» **EXERCISE INSTRUCTIONS**:
In the entries that follow, how many lines include "Require"? Give the number and nothing else.
*** RECORDED DATA ***
(* ===== verification/CbbSpec.v ===== *)
(** The contract of the CBB core, and its refinement by cbb.cc.

    The abstract state is what has been written: the bytes before the current
    position and a stack of open length-prefixed frames. [collapse] is what
    flushing them must produce. The theorems relate the store of Cbb to it: the
    buffer holds the bytes, the chain of children describes the frames. *)
From S2P Require Import Prelude.
From S2P Require Import Internal.
From S2P Require Import Cbs.
From S2P Require Import Asn1.
From S2P Require Import Cbb.
From stdpp Require Import gmap.

Open Scope Z_scope.

(** * The abstract writer *)
Inductive prefix := Len (n : Z) | Asn1.
Record frame := mk_frame { f_prefix : prefix; f_data : list Z }.

Definition prefix_len (p : prefix) : Z := match p with Len n => n | Asn1 => 1 end.
Definition prefix_ok (p : prefix) : Prop := match p with Len n => 0 <= n <= 255 | Asn1 => True end.
Definition is_asn1 (p : prefix) : bool := match p with Len _ => false | Asn1 => true end.

(** The encoding of a closed frame. *)
Definition close (p : prefix) (data : list Z) : option (list Z) :=
  match p with
  | Len n => if len data <? 256 ^ n then Some (be_bytes (Z.to_nat n) (len data) ++ data) else None
  | Asn1 => if len data <=? 0xfffffffe then Some (der_length (len data) ++ data) else None
  end.

(** Closing a stack of frames, the outermost first in the list. *)
Fixpoint collapse (fs : list frame) : option (list Z) :=
  match fs with
  | [] => Some []
  | f :: fs =>
      match collapse fs with
      | Some out => close (f_prefix f) (f_data f ++ out)
      | None => None
      end
  end.

(** What the buffer holds while the frames are open. *)
Definition zeros (n : Z) : list Z := replicate (Z.to_nat n) 0.
Fixpoint flat (fs : list frame) : list Z :=
  match fs with
  | [] => []
  | f :: fs => zeros (prefix_len (f_prefix f)) ++ f_data f ++ flat fs
  end.

Lemma len_zeros n : 0 <= n -> len (zeros n) = n.
Proof. intros. unfold zeros. rewrite len_replicate. lia. Qed.

Lemma prefix_len_nonneg p : prefix_ok p -> 0 <= prefix_len p <= 255.
Proof. destruct p; cbn; lia. Qed.

(** * Running the monad *)
Lemma bind_run {X Y} (m : M X) (f : X -> M Y) s x s' :
  m s = Some (x, s') -> (m ≫= f) s = f x s'.
Proof. intros H. unfold mbind, M_bind. by rewrite H. Qed.

Lemma get_cbb_run a c s : heads s !! a = Some c -> get_cbb a s = Some (c, s).
Proof. intros H. unfold get_cbb. by rewrite H. Qed.
Lemma get_child_run a c ch s :
  heads s !! a = Some c -> is_child c = Some ch -> get_child a s = Some (ch, s).
Proof. intros H Hc. unfold get_child. rewrite (bind_run _ _ s c s) by by apply get_cbb_run. by rewrite Hc. Qed.
Lemma get_buffer_run r b s : bases s !! r = Some b -> get_buffer r s = Some (b, s).
Proof. intros H. unfold get_buffer. by rewrite H. Qed.
Lemma put_child_run a c ch s : heads s !! a = Some c ->
  put_child a ch s = Some (tt, mk_store (<[a := mk_cbb (child c) (Some ch)]> (heads s)) (bases s) (allocs s)).
Proof. intros H. unfold put_child. by rewrite (bind_run _ _ s c s) by by apply get_cbb_run. Qed.
Lemma set_child_run a c p s : heads s !! a = Some c ->
  set_child a p s = Some (tt, mk_store (<[a := mk_cbb p (is_child c)]> (heads s)) (bases s) (allocs s)).
Proof. intros H. unfold set_child. by rewrite (bind_run _ _ s c s) by by apply get_cbb_run. Qed.

(** [run H] performs one step whose outcome is [H]. *)
Ltac run H := rewrite (bind_run _ _ _ _ _ H).

Section Spec.
Context `{P : Platform} `{A : Allocator}.

(** * Buffers *)

(** [holds b l]: no error, and the valid bytes of the buffer are [l]. *)
Definition holds (b : cbb_buffer_st) (l : list Z) : Prop :=
  (exists slack, buf b = l ++ slack) /\ blen b = len l /\ cap b = len (buf b) /\
  cap b <= size_max /\ error b = false.

(** [b'] is [b] possibly reallocated: a fixed buffer keeps its capacity. *)
Definition same_buf (b b' : cbb_buffer_st) : Prop :=
  can_resize b' = can_resize b /\ (can_resize b = false -> cap b' = cap b).

(** [l] bytes fit in the buffer: a fixed buffer is large enough; for a resizable
    one the allocator never fails and the size is a size_t. *)
Definition fits (b : cbb_buffer_st) (l : Z) : Prop :=
  l <= size_max /\ (if can_resize b then forall k n, alloc_ok k n = true else l <= cap b).

#[local] Instance same_buf_refl : Reflexive same_buf.
Proof. done. Qed.
#[local] Instance same_buf_trans : Transitive same_buf.
Proof. intros a b c [H1 H2] [H3 H4]. split; [congruence|]. intros H. rewrite H4, H2; [done | done | congruence]. Qed.

Lemma fits_same b b' l : same_buf b b' -> fits b' l <-> fits b l.
Proof.
  intros [H1 H2]. unfold fits. rewrite H1. destruct (can_resize b); [done|]. by rewrite H2.
Qed.

Lemma fits_le b l l' : l' <= l -> fits b l -> fits b l'.
Proof. intros Hl [H1 H2]. split; [lia|]. destruct (can_resize b); [done | lia]. Qed.

Lemma holds_len b l : holds b l -> blen b = len l /\ len l <= cap b <= size_max.
Proof.
  intros ([slack Hs] & Hl & Hc & Hm & _). rewrite Hs, len_app in Hc. pose proof (len_nonneg slack). lia.
Qed.

(** The store with the buffer of [r] replaced. *)
Definition set_buf (s : store) (r : addr) (b : cbb_buffer_st) (k : nat) : store :=
  mk_store (heads s) (<[r := b]> (bases s)) k.

Lemma set_buf_lookup s r b k : bases (set_buf s r b k) !! r = Some b.
Proof. apply lookup_insert_eq. Qed.
Lemma set_buf_set_buf s r b k b' k' : set_buf (set_buf s r b k) r b' k' = set_buf s r b' k'.
Proof. unfold set_buf. cbn. by rewrite insert_insert_eq. Qed.

Lemma ztake_ge {X} n (l : list X) : len l <= n -> ztake n l = l.
Proof. intros. unfold ztake. apply take_ge. unfold len in *. lia. Qed.

Lemma realloc_run old n s : len old <= n ->
  (exists junk, realloc old n s = Some (Some (old ++ junk), mk_store (heads s) (bases s) (S (allocs s)))
     /\ len old + len junk = n) \/
  (realloc old n s = Some (None, mk_store (heads s) (bases s) (S (allocs s))) /\
   alloc_ok (allocs s) n = false).
Proof.
  intros Hn. unfold realloc. destruct (alloc_ok (allocs s) n) eqn:E; [left | by right].
  cbv zeta. rewrite ztake_ge by done. eexists. split; [done|].
  unfold len at 2. rewrite length_map, length_seq. lia.
Qed.

(** The new capacity is at least the new length and a size_t. *)
Lemma newcap_bounds c newlen : 0 <= c <= size_max -> c < newlen <= size_max ->
  let newcap := wrap size_bits (c * 2) in
  newlen <= (if (newcap <? c) || (newcap <? newlen) then newlen else newcap) <= size_max.
Proof.
  intros Hc Hn. cbv zeta. destruct (_ || _) eqn:E; [lia|].
  assert (0 <= wrap size_bits (c * 2) < 2 ^ size_bits) by (apply wrap_range; platform; lia).
  unfold size_max. lia.
Qed.

(** Reserving space, on every branch. *)
Lemma reserve_spec s r b l n : bases s !! r = Some b -> holds b l -> 0 <= n <= size_max ->
  (exists b' k, cbb_buffer_reserve (Some r) n s = Some (Some (len l), set_buf s r b' k) /\
     holds b' l /\ same_buf b b' /\ len l + n <= cap b') \/
  (exists k, cbb_buffer_reserve (Some r) n s = Some (None, set_buf s r (with_error b) k) /\
     ~ fits b (len l + n)).
Proof.
  intros Hb Hl Hn. pose proof (holds_len b l Hl) as [Hlen Hcap]. pose proof (len_nonneg l).
  cbn [cbb_buffer_reserve]. run (get_buffer_run r b s Hb). cbv zeta. rewrite Hlen.
  assert (Hw : (wrap size_bits (len l + n) <? len l) = (size_max <? len l + n) /\
    (len l + n <= size_max -> wrap size_bits (len l + n) = len l + n)).
  { unfold size_max, wrap in *. platform; Z.div_mod_to_equations; lia. }
  destruct Hw as [-> Hw]. destruct (Z.ltb_spec size_max (len l + n)) as [Hov|Hov].
  { right. exists (allocs s). split; [done|]. intros [? _]. lia. }
  rewrite Hw by done. destruct (Z.ltb_spec (cap b) (len l + n)) as [Hgrow|Hroom].
  2:{ left. exists b, (allocs s). unfold set_buf. rewrite insert_id by done.
      split_and!; [by destruct s | done | done | done]. }
  destruct (can_resize b) eqn:Hr; cbn [negb].
  2:{ right. exists (allocs s). split; [done|]. intros [_ Hf]. rewrite Hr in Hf. lia. }
  pose proof (newcap_bounds (cap b) (len l + n) ltac:(lia) ltac:(lia)) as Hnc. cbv zeta in Hnc.
  set (newcap := if _ || _ then _ else _) in *.
  destruct Hl as ([slack Hs] & _ & Hcl & _ & He).
  destruct (realloc_run (buf b) newcap s) as [(junk & E & Hj) | [E Ha]]; [lia | |]; run E.
  - left. exists (mk_buffer (buf b ++ junk) (len l) newcap true (error b)), (S (allocs s)).
    split; [done|]. unfold holds, same_buf. split_and!; cbn.
    + exists (slack ++ junk). by rewrite Hs, app_assoc.
    + done.
    + rewrite len_app. lia.
    + lia.
    + done.
    + done.
    + by rewrite Hr.
    + lia.
  - right. exists (S (allocs s)). split; [done|]. intros [_ Hf]. rewrite Hr in Hf. congruence.
Qed.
*** End of RECORDED DATA ***
» **RESULT OF THIS TASK**:
6